(** The pool always ends: whatever the runners do and whatever the order in
    which their promises settle, a run that has not returned or thrown can
    take a step, every run is a prefix of a run that returns or throws, and
    no run has more than [min concurrency N + N] steps.  A pool that has
    returned does not move any more; one that has thrown may, but what it has
    thrown stays. *)
Theorem pool_always_ends p :
  reachable p →
  ((∃ p', step p p') ∨ (∃ o, outcome p = Some o))
  ∧ (∃ p' o, rtc step p p' ∧ outcome p' = Some o)
  ∧ (∀ n, nsteps step n init p → n ≤ concurrency `min` length files + length files)
  ∧ (∀ rs, outcome p = Some (Returns rs) → ∀ p', ¬ step p p')
  ∧ (∀ reason p', outcome p = Some (Throws reason) → rtc step p p' →
       outcome p' = Some (Throws reason)).
Proof.
  intros Hp. split; [by apply progress|]. split; [|split; [|split]].
  - destruct (rtc_nsteps_1 _ _ Hp) as [n Hn].
    apply (run_completes_within (concurrency `min` length files + length files) n);
      [done|lia].
  - intros n. apply run_length.
  - intros rs Ho p'. by eapply ended.
  - intros reason p' Ho Hrun. by eapply thrown_for_good.
Qed.

Lemma all_awaiting_inflight ws :
  (∀ w st, ws !! w = Some st → ∃ i, st = Awaiting i) →
  length (inflight ws) = length ws.
Proof.
  induction ws as [|st ws IH]; intros Hall; [done|].
  rewrite inflight_cons, length_app.
  destruct (Hall 0 st eq_refl) as [i ->]. simpl. f_equal.
  apply IH. intros w st' Hw. by apply (Hall (S w)).
Qed.

(** While files are left to claim, every worker of the pool is busy: once the
    workers are started, as long as no worker has thrown and the cursor has
    not reached the end of the list, each of the [min concurrency N] workers
    waits for the runner of a file of its own. *)
Theorem pool_saturated p :
  reachable p →
  length (workers p) = concurrency `min` length files →
  crashed p = false →
  nextIndex p < length files →
  length (inflight (workers p)) = concurrency `min` length files
  ∧ ∀ w, w < concurrency `min` length files →
         ∃ i, workers p !! w = Some (Awaiting i) ∧ i < nextIndex p
              ∧ results p !! i = Some None.
Proof.
  intros Hp Hfull Hcr Hnext. pose proof (reachable_consistent p Hp) as Hc.
  assert (∀ w st, workers p !! w = Some st → ∃ i, st = Awaiting i) as Hall.
  { intros w [i| |i reason] Hw.
    - by exists i.
    - pose proof (inv_finished _ _ _ _ _ _ Hc w Hw). lia.
    - apply threw_thrown in Hw as [reason' Hth].
      unfold crashed in Hcr. by rewrite Hth in Hcr. }
  split; [by rewrite all_awaiting_inflight|].
  intros w Hw. rewrite <- Hfull in Hw.
  destruct (lookup_lt_is_Some_2 _ _ Hw) as [st Hst].
  destruct (Hall w st Hst) as [i ->]. exists i. split; [done|].
  destruct (awaiting_fresh p w i Hc Hst) as (Hi & HiN & Hfresh).
  split; [done|]. by apply (inv_empty _ _ _ _ _ _ Hc).
Qed.

Lemma retired_cons st ws :
  retired (st :: ws) = (if is_finished st then 1 else 0) + retired ws.
Proof. unfold retired. rewrite filter_cons. destruct st; simpl; done. Qed.

Lemma retired_app ws1 ws2 : retired (ws1 ++ ws2) = retired ws1 + retired ws2.
Proof. unfold retired. by rewrite filter_app, length_app. Qed.

Lemma retired_insert ws w i st :
  ws !! w = Some (Awaiting i) →
  retired (<[w := st]> ws) = retired ws + (if is_finished st then 1 else 0).
Proof.
  intros Hw. pose proof (lookup_lt_Some _ _ _ Hw) as Hlt.
  rewrite insert_take_drop by done.
  rewrite <- (take_drop_middle ws w _ Hw) at 3.
  rewrite !retired_app, !retired_cons. simpl. lia.
Qed.

Lemma retired_all ws : forallb is_finished ws = true → retired ws = length ws.
Proof.
  induction ws as [|st ws IH]; [done|]. simpl. intros [Hst Hws]%andb_prop.
  rewrite retired_cons, Hst, IH by done. done.
Qed.

Lemma retired_le ws : retired ws ≤ length ws.
Proof.
  induction ws as [|st ws IH]; [done|]. rewrite retired_cons.
  destruct (is_finished st); simpl; lia.
Qed.

(** Every claim either started a runner or ended a worker. *)
Lemma cursor_split p :
  reachable p →
  nextIndex p = length (invoked (trace p)) + retired (workers p).
Proof.
  revert p. apply run_ind.
  - done.
  - intros p Hp IH Hlt.
    pose proof (inv_spawning _ _ _ _ _ _ (reachable_consistent p Hp) Hlt) as Hsp.
    rewrite spawn_eq by lia. fields.
    rewrite invoked_app, length_app, retired_app, retired_cons. simpl.
    unfold retired at 2. simpl. lia.
  - intros p w p' Hp IH Hfull Hr.
    apply resume_cases in Hr as (i & Hw & Hcases).
    destruct Hcases as [(reason & Hs & ->)|[(r & Hs & Hnext & ->)|(r & Hs & Hnext & ->)]];
      fields.
    + rewrite invoked_app, app_nil_r, (retired_insert _ _ i) by done. simpl. lia.
    + rewrite invoked_resumed, length_app, (retired_insert _ _ i) by done. simpl. lia.
    + rewrite invoked_resumed, app_nil_r, (retired_insert _ _ i) by done. simpl. lia.
Qed.

(** The cursor goes past the end of the list by one for each worker that has
    left its loop, and no further: it is at most [N + min concurrency N]
    throughout, also in what the workers do after a promise was rejected, it
    is beyond [N - 1] exactly when some worker has left, and when the pool
    returns with a limit of one at least it is [N + min concurrency N]. *)
Theorem cursor_overshoot p :
  reachable p →
  nextIndex p ≤ length files + concurrency `min` length files
  ∧ nextIndex p = nextIndex p `min` length files + retired (workers p)
  ∧ (nextIndex p < length files → retired (workers p) = 0)
  ∧ (∀ rs, 1 ≤ concurrency → outcome p = Some (Returns rs) →
       nextIndex p = length files + concurrency `min` length files).
Proof.
  intros Hp. pose proof (reachable_consistent p Hp) as Hc.
  pose proof (cursor_split p Hp) as Hsplit.
  pose proof (inv_invoked _ _ _ _ _ _ Hc) as Hinv.
  rewrite Hinv, length_imap, length_take in Hsplit.
  pose proof (retired_le (workers p)).
  pose proof (inv_workers _ _ _ _ _ _ Hc).
  split; [lia|]. split; [lia|]. split; [lia|].
  intros rs HK Ho.
  destruct (returns_complete p rs HK Hp Ho) as (_ & _ & Hnext & _).
  unfold outcome in Ho. case_decide as Hfull; [|done].
  destruct (head (rejections (trace p))); [done|].
  destruct (forallb is_finished (workers p)) eqn:Hfin; [|done].
  rewrite (retired_all _ Hfin) in Hsplit. lia.
Qed.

########################################

WHAT YOU ARE ASKED TO DO
Beginning at the line above that contains "(∀ w st, ws", return each line exactly through the line that contains "crashed p = false →", and no others.

WRITTEN SOLUTION
  (∀ w st, ws !! w = Some st → ∃ i, st = Awaiting i) →
  length (inflight ws) = length ws.
Proof.
  induction ws as [|st ws IH]; intros Hall; [done|].
  rewrite inflight_cons, length_app.
  destruct (Hall 0 st eq_refl) as [i ->]. simpl. f_equal.
  apply IH. intros w st' Hw. by apply (Hall (S w)).
Qed.

(** While files are left to claim, every worker of the pool is busy: once the
    workers are started, as long as no worker has thrown and the cursor has
    not reached the end of the list, each of the [min concurrency N] workers
    waits for the runner of a file of its own. *)
Theorem pool_saturated p :
  reachable p →
  length (workers p) = concurrency `min` length files →
  crashed p = false →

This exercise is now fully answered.